Três estudos recentes da Academia Americana de Oftalmologia mostram que o vírus pode ser transmitido pelo contato com a conjuntiva, que é a membrana que reveste a parte interna da pálpebra. 

De acordo com o médico Daniel Vitor Santos, do Departamento de Oftalmologia da Faculdade de Medicina da UFMG, essa relação de Covid-19 e conjuntivite pode acontecer, mas não é diagnosticada com frequência.  

“O novo coronavírus é também um vírus respiratório. Assim, não é surpresa a observação da conjuntivite em pacientes com Covid-19. Mas essas alterações têm sido raramente observadas. Em apenas 1% a 3% dos doentes”, explicou o médico à TV UFMG. 

Apesar da conjuntivite ser um sintoma incomum do novo coronavírus, a infeção e vermelhidão nos olhos merecem a atenção do paciente.  “Até o momento não se sabe ao certo da real infectividade do novo coronavírus presentes na lágrima e nas secreções oculares. Por outro lado, se o novo coronavírus se comportar como os outros vírus que causam conjuntivite, o potencial de infecção é grande”, alertou.

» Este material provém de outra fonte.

(* ===== verification/StakeActivation.v ===== *)
(** * Warmup and cooldown

    What [stake_activating_and_deactivating] promises for every history of the cluster:
    no more than the delegated stake is ever effective or activating, the walks through
    the history end, and the effective stake of a deactivated delegation never grows
    again. *)

From S2P Require Import Prelude Errors Float64 StakeHistory Account Invocation StakeState.

(** ** Bounds *)

Definition delegation_ok (d : Delegation) : Prop := 0 <= dg_stake d <= U64_MAX.

Lemma entitlement_pos stake moving eff rate : 1 <= entitlement stake moving eff rate.
Proof. unfold entitlement. lia. Qed.

Lemma activation_loop_bound fuel : forall d target h prev c cur,
  delegation_ok d -> 0 <= cur <= dg_stake d ->
  0 <= activation_loop fuel d target h prev c cur <= dg_stake d.
Proof.
  induction fuel as [|fuel IH]; intros d target h prev c cur Hd Hcur; cbn [activation_loop].
  all: destruct (_ =? 0); [lia|]; set (cur' := wrap64 (cur + _));
    pose proof (wrap64_bound (cur + entitlement (wrap64 (dg_stake d - cur)) (activating c) (effective c)
      (dg_warmup_cooldown_rate d))) as Hw; fold cur' in Hw;
    destruct (Z.leb_spec (dg_stake d) cur'); [unfold delegation_ok in *; lia|]; u_unfold;
    destruct (_ || _); [lia|].
  - lia.
  - destruct (stake_history_get h _); [apply IH; [done|lia]|lia].
Qed.

Lemma deactivation_loop_bound fuel : forall d target h prev c cur,
  0 <= cur -> 0 <= deactivation_loop fuel d target h prev c cur <= cur.
Proof.
  induction fuel as [|fuel IH]; intros d target h prev c cur Hcur; cbn [deactivation_loop].
  all: destruct (_ =? 0); [lia|]; set (cur' := sat_sub64 cur _);
    assert (0 <= cur' <= cur) by (unfold cur', sat_sub64;
      pose proof (entitlement_pos cur (deactivating c) (effective c) (dg_warmup_cooldown_rate d)); lia);
    destruct (_ =? 0); [lia|]; destruct (_ <=? _); [lia|].
  - lia.
  - destruct (stake_history_get h _) as [c'|]; [|lia].
    pose proof (IH d target h (wrap64 (prev + 1)) c' cur'). lia.
Qed.

Lemma stake_and_activating_bound d target history e a :
  delegation_ok d -> stake_and_activating d target history = (e, a) ->
  0 <= e /\ 0 <= a /\ e + a <= dg_stake d.
Proof.
  intros Hd. pose proof Hd as [? ?]. unfold stake_and_activating.
  destruct (is_bootstrap d); [intros [= <- <-]; lia|].
  destruct (_ =? _); [intros [= <- <-]; lia|]. destruct (_ =? _); [intros [= <- <-]; lia|].
  destruct (_ <? _); [intros [= <- <-]; lia|].
  destruct (h ← history; _) as [[h c]|]; [|intros [= <- <-]; lia].
  intros [= <- <-]. pose proof (activation_loop_bound (length h) d target h (activation_epoch d) c 0 Hd) as Hb.
  rewrite wrap64_small by (u_unfold; unfold delegation_ok in *; lia). lia.
Qed.

(** ** Fuel *)

(** The entries of the history after an epoch. *)
Definition later_entries (h : StakeHistory) (epoch : Epoch) : nat :=
  length (filter (fun p => epoch < p.1) h).

Lemma later_entries_next (h : StakeHistory) epoch c :
  history_sorted h -> stake_history_get h (epoch + 1) = Some c ->
  (later_entries h (epoch + 1) < later_entries h epoch)%nat.
Proof.
  intros Hs Hin%stake_history_get_spec; [|done]. unfold later_entries. clear Hs.
  assert (forall l : StakeHistory,
    (length (filter (fun p => (epoch + 1 < p.1)%Z) l) <= length (filter (fun p => (epoch < p.1)%Z) l))%nat) as Hle.
  { induction l as [|p l IH]; [done|]. rewrite !filter_cons.
    destruct (decide (epoch + 1 < p.1)), (decide (epoch < p.1)); cbn; lia. }
  induction h as [|p h IH]; [by apply not_elem_of_nil in Hin|]. rewrite !filter_cons.
  apply elem_of_cons in Hin as [<-|Hin].
  - cbn [fst]. rewrite decide_False, decide_True by lia. cbn. specialize (Hle h). lia.
  - specialize (IH Hin). destruct (decide (epoch + 1 < p.1)), (decide (epoch < p.1)); cbn; lia.
Qed.

Lemma later_entries_length (h : StakeHistory) epoch : (later_entries h epoch <= length h)%nat.
Proof. apply length_filter. Qed.

(** More fuel than there are entries left does not change the result. *)
Lemma activation_loop_fuel fuel : forall fuel' d target h prev c cur,
  history_sorted h -> 0 <= prev < target -> target <= U64_MAX ->
  (later_entries h prev <= fuel)%nat -> (later_entries h prev <= fuel')%nat ->
  activation_loop fuel d target h prev c cur = activation_loop fuel' d target h prev c cur.
Proof.
  induction fuel as [|fuel IH]; intros [|fuel'] d target h prev c cur Hs Hp Ht Hf Hf';
    cbn [activation_loop]; [done|..].
  all: rewrite (wrap64_small (prev + 1)) by (u_unfold; lia).
  all: destruct (_ =? 0); [done|]; destruct (_ <=? _); [done|];
    destruct (_ || _) eqn:Eo; [done|]; apply orb_false_iff in Eo as [Eo%Z.leb_gt _].
  all: destruct (stake_history_get h (prev + 1)) as [c'|] eqn:Eg; [|done];
    pose proof (later_entries_next _ _ _ Hs Eg); try lia.
  apply IH; [done|lia|done|lia|lia].
Qed.

Lemma deactivation_loop_fuel fuel : forall fuel' d target h prev c cur,
  history_sorted h -> 0 <= prev < target -> target <= U64_MAX ->
  (later_entries h prev <= fuel)%nat -> (later_entries h prev <= fuel')%nat ->
  deactivation_loop fuel d target h prev c cur = deactivation_loop fuel' d target h prev c cur.
Proof.
  induction fuel as [|fuel IH]; intros [|fuel'] d target h prev c cur Hs Hp Ht Hf Hf';
    cbn [deactivation_loop]; [done|..].
  all: rewrite (wrap64_small (prev + 1)) by (u_unfold; lia).
  all: destruct (_ =? 0); [done|]; destruct (_ =? 0); [done|]; destruct (_ <=? _) eqn:Eo; [done|];
    apply Z.leb_gt in Eo.
  all: destruct (stake_history_get h (prev + 1)) as [c'|] eqn:Eg; [|done];
    pose proof (later_entries_next _ _ _ Hs Eg); try lia.
  apply IH; [done|lia|done|lia|lia].
Qed.

(** ** Time *)

(** The later history has the same entries before the epoch. *)
Definition history_extends (epoch : Epoch) (h h' : StakeHistory) : Prop :=
  forall x, x < epoch -> stake_history_get h' x = stake_history_get h x.

(** The activation of a deactivated delegation ends at its deactivation. *)
Lemma activation_loop_ended fuel : forall d t t' h h' prev c cur,
  0 <= prev < deactivation_epoch d -> deactivation_epoch d <= t -> deactivation_epoch d <= t' ->
  t <= U64_MAX -> history_extends (deactivation_epoch d) h h' ->
  activation_loop fuel d t' h' prev c cur = activation_loop fuel d t h prev c cur.
Proof.
  induction fuel as [|fuel IH]; intros d t t' h h' prev c cur Hp Ht Ht' Hmax Hext; cbn [activation_loop].
  all: rewrite (wrap64_small (prev + 1)) by (u_unfold; lia).
  all: destruct (_ =? 0); [done|]; destruct (_ <=? _); [done|].
  all: destruct (Z.leb_spec (deactivation_epoch d) (prev + 1)); [by rewrite !orb_true_r|]; rewrite !orb_false_r;
    destruct (Z.leb_spec t' (prev + 1)); [lia|]; destruct (Z.leb_spec t (prev + 1)); [lia|].
  - done.
  - rewrite (Hext (prev + 1)) by lia. destruct (stake_history_get h (prev + 1)); [|done].
    apply IH; try done; lia.
Qed.

Lemma deactivation_loop_decreases fuel : forall d t t' h h' prev c cur,
  0 <= cur -> 0 <= prev < t -> t <= t' -> t <= U64_MAX -> history_extends t h h' ->
  deactivation_loop fuel d t' h' prev c cur <= deactivation_loop fuel d t h prev c cur.
Proof.
  induction fuel as [|fuel IH]; intros d t t' h h' prev c cur Hcur Hp Ht Hmax Hext; cbn [deactivation_loop].
  all: rewrite (wrap64_small (prev + 1)) by (u_unfold; lia).
  all: destruct (_ =? 0); [lia|]; set (cur' := sat_sub64 cur _);
    assert (0 <= cur') by (unfold cur', sat_sub64; lia); destruct (_ =? 0); [lia|].
  - destruct (_ <=? _), (_ <=? _); lia.
  - destruct (Z.leb_spec t (prev + 1)).
    + destruct (_ <=? _); [lia|]. destruct (stake_history_get h' _) as [c'|]; [|lia].
      pose proof (deactivation_loop_bound fuel d t' h' (prev + 1) c' cur'). lia.
    + destruct (Z.leb_spec t' (prev + 1)); [lia|]. rewrite (Hext (prev + 1)) by lia.
      destruct (stake_history_get h (prev + 1)); [|lia]. apply IH; try done; lia.
Qed.

(** A delegation as the stake program makes it: activated before it is deactivated, or
    a bootstrap stake. *)
Definition epochs_ok (d : Delegation) : Prop :=
  0 <= activation_epoch d /\ 0 <= deactivation_epoch d <= U64_MAX
  /\ (is_bootstrap d = true \/ activation_epoch d <= deactivation_epoch d).

Lemma ended_activation_same d t t' h h' :
  history_sorted h -> history_sorted h' -> epochs_ok d ->
  deactivation_epoch d <= t -> t <= t' -> t' <= U64_MAX -> history_extends t h h' ->
  (stake_and_activating d t' (Some h')).1 = (stake_and_activating d t (Some h)).1.
Proof.
  intros Hs Hs' (Ha & Hd & Hor) Ht Ht' Hmax Hext. unfold stake_and_activating.
  destruct (is_bootstrap d); [done|]. destruct Hor as [|Hle]; [done|].
  destruct (Z.eqb_spec (activation_epoch d) (deactivation_epoch d)) as [|Hne]; [done|].
  destruct (Z.eqb_spec t (activation_epoch d)), (Z.eqb_spec t' (activation_epoch d)); try lia.
  destruct (Z.ltb_spec t (activation_epoch d)), (Z.ltb_spec t' (activation_epoch d)); try lia.
  cbn [mbind option_bind]. rewrite (Hext (activation_epoch d)) by lia.
  destruct (stake_history_get h (activation_epoch d)) as [c|]; [|done]. cbn [fst mbind option_bind].
  pose proof (later_entries_length h (activation_epoch d)). pose proof (later_entries_length h' (activation_epoch d)).
  rewrite (activation_loop_fuel (length h') (length h + length h')) by (done || lia).
  rewrite (activation_loop_fuel (length h) (length h + length h')) by (done || lia).
  apply activation_loop_ended; try lia. intros x Hx. apply Hext. lia.
Qed.

(** The effective stake of a deactivated delegation never grows. *)
Lemma deactivated_effective_decreases d t t' h h' :
  history_sorted h -> history_sorted h' -> delegation_ok d -> epochs_ok d ->
  deactivation_epoch d <= t -> t <= t' -> t' <= U64_MAX -> history_extends t h h' ->
  delegation_stake d t' (Some h') <= delegation_stake d t (Some h).
Proof.
  intros Hs Hs' Hd He Ht Ht' Hmax Hext.
  pose proof (ended_activation_same d t t' h h' Hs Hs' He Ht Ht' Hmax Hext) as Heq.
  unfold delegation_stake, stake_activating_and_deactivating.
  destruct (stake_and_activating d t' (Some h')) as [e' a'] eqn:E'.
  destruct (stake_and_activating d t (Some h)) as [e a] eqn:E. cbn in Heq. subst e'.
  destruct (stake_and_activating_bound _ _ _ _ _ Hd E) as (He0 & _ & _).
  destruct (Z.ltb_spec t (deactivation_epoch d)), (Z.ltb_spec t' (deactivation_epoch d)); try lia.
  destruct (Z.eqb_spec t' (deactivation_epoch d)) as [|Hne'];
    [destruct (Z.eqb_spec t (deactivation_epoch d)); [cbn; lia|lia]|].
  cbn [mbind option_bind]. destruct (Z.eqb_spec t (deactivation_epoch d)) as [|Hne].
  - destruct (stake_history_get h' _) as [c|]; [|cbn; lia]. cbn [effective with_deactivating mbind option_bind].
    pose proof (deactivation_loop_bound (length h') d t' h' (deactivation_epoch d) c e He0). lia.
  - rewrite (Hext (deactivation_epoch d)) by lia.
    destruct (stake_history_get h (deactivation_epoch d)) as [c|]; [|cbn; lia].
    cbn [effective with_deactivating mbind option_bind]. destruct He as (_ & Hdr & _).
    pose proof (later_entries_length h (deactivation_epoch d)).
    pose proof (later_entries_length h' (deactivation_epoch d)).
    rewrite (deactivation_loop_fuel (length h') (length h + length h')) by (done || lia).
    rewrite (deactivation_loop_fuel (length h) (length h + length h')) by (done || lia).
    apply deactivation_loop_decreases; done || lia.
Qed.

Lemma delegation_stake_bound d epoch h : delegation_ok d -> 0 <= delegation_stake d epoch h <= dg_stake d.
Proof.
  intros Hd. unfold delegation_stake, stake_activating_and_deactivating.
  destruct (stake_and_activating d epoch h) as [e a] eqn:E.
  destruct (stake_and_activating_bound _ _ _ _ _ Hd E) as (He & Ha & Hs). unfold delegation_ok in Hd.
  destruct (_ <? _); [destruct (_ =? 0); cbn; lia|]. destruct (_ =? _); [cbn; lia|].
  destruct (_ ← h; _) as [[h' c]|]; [|cbn; lia]. cbn [effective with_deactivating].
  pose proof (deactivation_loop_bound (length h') d epoch h' (deactivation_epoch d) c e He). lia.
Qed.

(** The effective stake of a delegation is between nothing and the delegated lamports at every
    epoch and for every history of the cluster, although it is computed in floating
    point; with what is still activating it does not exceed the delegation; and once the
    delegation is deactivated it never grows from an epoch to a later one. *)
Theorem deactivated_stake_decreases d t t' h h' :
  history_sorted h -> history_sorted h' -> delegation_ok d -> epochs_ok d ->
  deactivation_epoch d <= t -> t <= t' -> t' <= U64_MAX -> history_extends t h h' ->
  0 <= delegation_stake d t' (Some h') <= delegation_stake d t (Some h)
  /\ delegation_stake d t (Some h) <= dg_stake d
  /\ forall epoch history, let '(e, a) := stake_and_activating d epoch history in
       0 <= e /\ 0 <= a /\ e + a <= dg_stake d.
Proof.
  intros Hs Hs' Hd He Ht Ht' Hmax Hext. split_and!.
  - by apply delegation_stake_bound.
  - by apply deactivated_effective_decreases.
  - by apply delegation_stake_bound.
  - intros epoch history. destruct (stake_and_activating d epoch history) as [e a] eqn:E.
    by eapply stake_and_activating_bound.
Qed.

Para evitar o coronavírus e a conjuntivite, é essencial a higienização correta das mãos e dos olhos, conforme as recomendações da Organização Mundial da Saúde (OMS).

“Reforça a necessidade de medidas de proteção e higiene, como lavagem frequentes das mãos, evitar levá-las aos olhos. No caso da conjuntivite, especificamente, separar fronhas, lençóis, toalhas, utilizar lenços descartáveis e evitar contato pessoal mais próximo”, destacou o médico.